Question

In: Operations Management

The following represents a project that should be scheduled using CPM: IMMEDIATE PREDECESSORS TIMES (DAYS) ACTIVITY...

The following represents a project that should be scheduled using CPM:

	IMMEDIATE PREDECESSORS	TIMES (DAYS)
ACTIVITY	IMMEDIATE PREDECESSORS	a	m	b
A	—	1	4	7
B	—	1	3	5
C	A	2	5	11
D	A	1	8	9
E	B	1	2	3
F	C,D	1	6	11
G	D,E	1	2	3
H	F,G	2	3	3

b. What is the critical path?

	B-E-G-H
	A-C-F-H
	A-D-F-H
	A-D-G-H

c. What is the expected project completion time? (Round your answer to 3 decimal places.)
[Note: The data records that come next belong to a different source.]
Lemma paired_deliver o last :
  keeps (T := T) paired (λ _, paired) (deliver_queued_user_messages o last).
Proof.
  apply deliver_keeps; [done|]. intros t m Ht. unfold deliver_one. apply paired_emit; [done|].
  by apply (paired_push t _ (user_text (queued_content m))).
Qed.

Lemma paired_sent_or_fail r :
  keeps (T := T) (B := B) (D := D) paired (λ _, paired) (sent_or_fail r).
Proof. destruct r; [apply keeps_done|by apply keeps_fail]. Qed.

(** An interceptor that keeps calls and results keeps a request sendable. *)
Lemma sendable_intercepted b r : sendable (b, r) → sendable (b, intercept_request engine r).
Proof.
  intros [Hw Ha]. split; cbn [fst snd] in *.
  - eapply well_paired_same; [|apply requests_keep|exact Hw]. done.
  - intros Hb. eapply all_answered_same; [apply requests_keep|auto].
Qed.

Lemma paired_send o b r : sendable (b, r) → keeps (T := T) paired (λ _, paired) (send engine o b r).
Proof.
  intros Hr. apply keeps_bind; [|intros; apply keeps_done]. apply keeps_modify. intros t.
  apply paired_emit. intros ? [= <-]. by apply sendable_intercepted.
Qed.

Lemma paired_call_model o : keeps (T := T) paired (λ _, paired) (call_model o).
Proof.
  unfold TurnLoop.call_model, ask_model. apply keeps_bind.
  { apply keeps_modify. intros t. by apply (paired_emit t (StepStart (api_calls t))). }
  intros _. apply (hoare_bind _ _ _ (λ r t, paired t ∧ sendable (false, r))).
  { intros t Ht. split; [done|]. destruct Ht as (Hw & _). unfold prepare_request.
    destruct (consume_pending_edits _) as [edits cached]. split; [by apply pair_paired|].
    intros _. apply pair_all_answered. }
  intros r. apply (hoare_bind _ _ _ (λ _ t, paired t ∧ sendable (false, r))).
  { intros t [Ht Hr]. split; [|done]. unfold prepare_request. cbn. by destruct Ht. }
  intros _ t [Ht Hr]. revert t Ht. apply keeps_bind; [by apply paired_send|].
  intros [items|e]; [apply keeps_done|].
  destruct (classify_failure _ _) as [|model|]; [by apply keeps_fail|..].
  - apply keeps_bind; [by apply keeps_modify|intros _].
    apply keeps_bind; [|intros; apply paired_sent_or_fail]. apply paired_send. by split; [apply Hr|].
  - apply keeps_bind; [apply keeps_gets|intros n].
    destruct (transform _ _ _) as [[c res]|] eqn:Hc; [|by apply keeps_fail].
    destruct (bool_decide _); [|by apply keeps_fail].
    apply keeps_bind.
    { apply keeps_modify. intros t (Hw & Hcfg & Hs). split_and!; [|done..]. unfold turn_messages. cbn.
      destruct (replaced_messages (session (core (who t))) c (Z.of_nat (tokens_before res))
        (Z.of_nat (tokens_after res))) as [-> _]. eapply transform_paired; [exact Hc|apply Hr]. }
    intros _. apply (hoare_bind _ _ _ (λ r t, paired t ∧ sendable (true, r))).
    { intros t Ht. split; [done|]. split; [apply Ht|done]. }
    intros r' t [Ht Hr']. revert t Ht. apply keeps_bind; [by apply paired_send|].
    intros; apply paired_sent_or_fail.
Qed.
(** A turn ends with an outcome, with an error, or with the engine. *)
Inductive TurnError := TurnShutdown | TurnFailed (e : str).

(** What the host sees, the events of a turn among it. *)
Inductive UiEvent {B D : Type} :=
  | TurnStart (turn_id : str)
  | OfTurn (e : TurnLoop.Event B D)
  | TextDelta (text : str) (turn_id : str)
  | SessionChanged (session_id : str)
  | SystemNote (message : str)
  | Acknowledged (message_id : str) (ack : SteerAck)
  | Answered (prompt_id : str) (decision : PermissionDecision).
Arguments UiEvent : clear implicits.

Section Input.
Context `{TokenCounter} `{Base58} {T : Type} `{HistoryStore T} (compactor : Compactor) {B D : Type}.
Context (render_input : value → str) (summary_prompt timeout : str)
  (summarizer : option (ModelMessage → SummaryCall))
  (declines : nat → nat → nat → CompactTrigger → bool).
Context (estimate_request_overhead : B → D → nat) (engine : Engine B D) (outside : nat → Outside B D).
Context (unicode_lowercase : char → str) (bundled_text : str → str) (skill_dir session_id_var : option str)
  (env : Env) (show_cost : nat → str).

Record Live := {
  agent : Agent T;
  commands : CommandRegistry;
  agent_skills : SkillManager;
  mcp : McpManager;
  permission_denial_count : Z;
  pending_permissions : gset str;
  current_turn_id : str;
  live_model : str;
}.

Context (prepare : Live → str → list ModelContentBlock → MessageOrigin → Prompt)
  (refresh_mcp : Live → Live).

Definition set_agent (a : Agent T) (s : Live) : Live :=
  Build_Live a (commands s) (agent_skills s) (mcp s) (permission_denial_count s)
    (pending_permissions s) (current_turn_id s) (live_model s).

Definition set_denials (n : Z) (s : Live) : Live :=
  Build_Live (agent s) (commands s) (agent_skills s) (mcp s) n (pending_permissions s)
    (current_turn_id s) (live_model s).

Definition set_pending (p : gset str) (s : Live) : Live :=
  Build_Live (agent s) (commands s) (agent_skills s) (mcp s) (permission_denial_count s) p
    (current_turn_id s) (live_model s).

(** The new turn's id goes on the entries the session writes, too. *)
Definition begin_turn (id : str) (s : Live) : Live :=
  Build_Live (set_core (λ c, set_session c (set_turn_id (session c) (Some id))) (agent s))
    (commands s) (agent_skills s) (mcp s) (permission_denial_count s)
    (pending_permissions s) id (live_model s).

Definition set_live_model (m : str) (s : Live) : Live :=
  Build_Live (agent s) (commands s) (agent_skills s) (mcp s) (permission_denial_count s)
    (pending_permissions s) (current_turn_id s) m.

Definition live_session (s : Live) : SessionManager T := session (core (agent s)).

(** The engine with the model the host last chose. *)
Definition with_model (m : str) : Engine B D :=
  Build_Engine (setup engine) (turn_policy engine) (recovery_policy engine)
    (budget_policy engine) (scene_budget engine) m (max_tokens engine)
    (settings_fallback_model engine) (provenance engine) (intercept_request engine)
    (intercept_reply engine).

(** ** A turn *)

Definition outcome (reason : str) : TurnOutcome :=
  Build_TurnOutcome reason 0 0 Usage_default Usage_default None.

Definition failed_or (r : result TurnOutcome str) : result TurnOutcome TurnError :=
  match r with Ok o => Ok o | Err e => Err (TurnFailed e) end.

Notation step_result := (option (Live * list (UiEvent B D) * result TurnOutcome TurnError)).
(** The content and how many lines there were; [None] is a panic. *)
Definition truncate_entrypoint_content (raw : str) : option (str * nat) :=
  let trimmed := trim raw in
  let line_count := length (lines trimmed) in
  let byte_count := len trimmed in
  if negb (bool_decide (MAX_LINES < line_count)) && negb (bool_decide (MAX_BYTES < byte_count))
  then Some (trimmed, line_count)
  else
    kept ← cut_entries trimmed;
    Some (kept ++ [newline; newline] ++ lit "> WARNING: " ++ INDEX_FILE ++ lit " is " ++
            truncation_reason byte_count line_count ++
            lit ". Only part of it was loaded. Keep index entries to one line under ~200 chars; move detail into topic files.",
          line_count).

(** ** Recall *)

Record RetrievalRequest := {
  query : str;
  limit : nat;
  already_surfaced : list str;
  recent_tools : list str;
}.

Definition not_shown (surfaced tools : list str) (n : str) : bool :=
  negb (bool_decide (n ∈ surfaced)) && negb (existsb (eq_ignore_ascii_case n) tools).

(** What the model's reply says: [None] when the call fails or the reply is
    not the object it was asked for. *)
Definition selected_memories (parsed : option value) : option (list str) :=
  match parsed ≫= value_get (lit "selected_memories") with
  | Some (VArray arr) => Some (omap as_str arr)
  | _ => None
  end.

(** [select_memories_from]; [reply] is the model's, parsed as JSON. *)
Definition select_memories_from (memories : list DurableMemory) (r : RetrievalRequest)
    (reply : option value) : list str :=
  let headers := filter (λ n, not_shown (already_surfaced r) (recent_tools r) n = true) (name <$> memories) in
  if bool_decide (headers = []) then []
  else if bool_decide (length headers ≤ limit r) then headers
  else
    match selected_memories reply with
    | Some names => take (limit r) names
    | None =>
        take (limit r) (filter (λ n, n ∈ headers) (name <$> filter (λ m, matches_query (query r) m = true) memories))
    end.

(** [SubstringRetriever], over what a search of the store finds. *)
Definition substring_retrieve (found : list DurableMemory) (r : RetrievalRequest) : list str :=
  take (limit r) (filter (λ n, not_shown (already_surfaced r) (recent_tools r) n = true) (name <$> found)).

Definition retrieve_with_hooks (hooks : list ((RetrievalRequest → RetrievalRequest) * (RetrievalRequest → list str → list str)))
    (retrieve : RetrievalRequest → list str) (r : RetrievalRequest) : list str :=
  let r := foldl (λ r h, h.1 r) r hooks in
  foldl (λ names h, h.2 r names) (retrieve r) hooks.

(** The memories that were recalled, counted once more. *)
Definition bump (names : list str) (all : list DurableMemory) : list DurableMemory :=
  (λ m, Build_DurableMemory (name m) (description m) (memory_type m) (content m) (source_session_id m)
          (confidence m) (last_seen m) (recall_count m + 1)) <$> filter (λ m, name m ∈ names) all.

(** ** Extraction *)

(** One object of the model's answer; [as_f64] reads a number. *)
Definition extracted_memory (as_f64 : value → option spec_float) (now : str) (v : value) : option ScopedMemory :=
  n ← value_get (lit "name") v ≫= as_str;
  let text k := default [] (value_get k v ≫= as_str) in
  let t := type_of_str (default (lit "user") (value_get (lit "type") v ≫= as_str)) in
  let c := default f64_0_8 (value_get (lit "confidence") v ≫= as_f64) in
  if bool_decide (n = []) || SFltb c f64_0_3 then None
  else Some {| memory := {| name := n; description := text (lit "description"); memory_type := t;
                            content := text (lit "content"); source_session_id := []; confidence := c;
                            last_seen := now; recall_count := 0 |};
               scope := match t with Project => LocalScope | _ => UserScope end |}.

Definition extract_memories (as_f64 : value → option spec_float) (now : str) (reply : option value) : list ScopedMemory :=
  match reply with Some (VArray vs) => omap (extracted_memory as_f64 now) vs | _ => [] end.

(** ** What is written is read *)

Lemma find_sub_here c q l r : c ∉ q → contains (c :: q) l = false →
  find_sub (c :: q) (l ++ (c :: q) ++ r) = Some l.
Proof.
  intros Hc Hl. assert (∀ l1 l2, l = l1 ++ l2 → find_sub (c :: q) (l2 ++ (c :: q) ++ r) = Some l2) as H;
    [|by apply (H [])].
  intros l1 l2. revert l1. induction l2 as [|x l2 IH]; intros l1 E.
  - change ([] ++ (c :: q) ++ r) with (c :: q ++ r). cbn [find_sub].
    rewrite (starts_with_app (c :: q) r : starts_with (c :: q) (c :: q ++ r) = true). done.
  - change ((x :: l2) ++ (c :: q) ++ r) with (x :: (l2 ++ (c :: q) ++ r)). cbn [find_sub].
    destruct (starts_with (c :: q) (x :: l2 ++ (c :: q) ++ r)) eqn:Es.
    + exfalso. apply starts_with_spec in Es as [t Et]. injection Et as -> Et.
      apply app_eq_inv in Et as [(k & E1 & E2)|(k & E1 & E2)].
      * apply Bool.not_true_iff_false in Hl. apply Hl, contains_spec. exists l1.
        destruct k as [|y k]; [by exists []; rewrite E, E1, !app_nil_r|]. exists (y :: k). by rewrite E, E1.
      * destruct k as [|y k].
        -- apply Bool.not_true_iff_false in Hl. apply Hl, contains_spec. exists l1, [].
           rewrite app_nil_r in E1 |- *. by rewrite E, E1.
        -- injection E2 as <- _. apply Hc. rewrite E1. set_solver.
    + rewrite (IH (l1 ++ [x])) by (by rewrite E, <-app_assoc). done.
Qed.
Project completion time days

d. What is the probability of completing this project within 22 days? (Do not round intermediate calculations. Round your answer to 4 decimal places.)

Probability

Expert Solution

EXPECTED TIME = (OPTIMISTIC TIME + (4 * MOST LIKELY TIME) + PESSIMISTIC TIME) / 6

VARIANCE = ((PESSIMISTIC TIME - OPTIMISTIC TIME) / 6)^2

ACTIVITY	EXPECTED TIME	VARIANCE
A	(1 + (4 * 4) + 7) / 6 = 4	((7 - 1) / 6)^2 = 1
B	(1 + (4 * 3) + 5) / 6 = 3	((5 - 1) / 6)^2 = 0.4444
C	(2 + (4 * 5) + 11) / 6 = 5.5	((11 - 2) / 6)^2 = 2.25
D	(1 + (4 * 8) + 9) / 6 = 7	((9 - 1) / 6)^2 = 1.7778
E	(1 + (4 * 2) + 3) / 6 = 2	((3 - 1) / 6)^2 = 0.1111
F	(1 + (4 * 6) + 11) / 6 = 6	((11 - 1) / 6)^2 = 2.7778
G	(1 + (4 * 2) + 3) / 6 = 2	((3 - 1) / 6)^2 = 0.1111
H	(2 + (4 * 3) + 3) / 6 = 2.83	((3 - 2) / 6)^2 = 0.0278

USING EXPECTED DURATION TO FIND THE CRITICAL PATH OF THE PROJECT

ACTIVITY	DURATION	ES	EF	LS	LF	SLACK
A	4	0	4	0	4	0
B	3	0	3	10	13	10
C	5.5	4	9.5	5.5	11	1.5
D	7	4	11	4	11	0
E	2	3	5	13	15	10
F	6	11	17	11	17	0
G	2	11	13	15	17	4
H	2.83	17	19.83	17	19.83	0

ES = MAX(EF OF ALL PREDECESSORS); 0 FOR FIRST ACTIVITY

EF = ES + DURATION

LF = MIN(LS OF ALL SUCCESSOR ACTIVITIES); MAX EF AS LF FOR LAST ACTIVITY

LS = LF - DURATION

SLACK = LF- EF

CRITICAL PATH = LONGEST PATH WITH 0 SLACK:

CRITICAL PATH = ADFH

DURATION OF PROJECT = 19.83

PROBABILITY OF FINISHING THE PROJECT WITHIN 22 DAYS:

VARIANCE = SIGMA(VARIANCE OF CRITICAL ACTIVITIES) = 1 + 1.7776 + 2.7778 + 0.0278 = 5.5834

STDEV = SQRT(VARIANCE)

EXPECTED TIME = DURATION OF THE PROJECT = CRITICAL PATH = 19.83

DUE TIME = 22

Z = (DUE TIME - EXPECTED TIME) / STANDARD DEVIATION OF CRITICAL PATH)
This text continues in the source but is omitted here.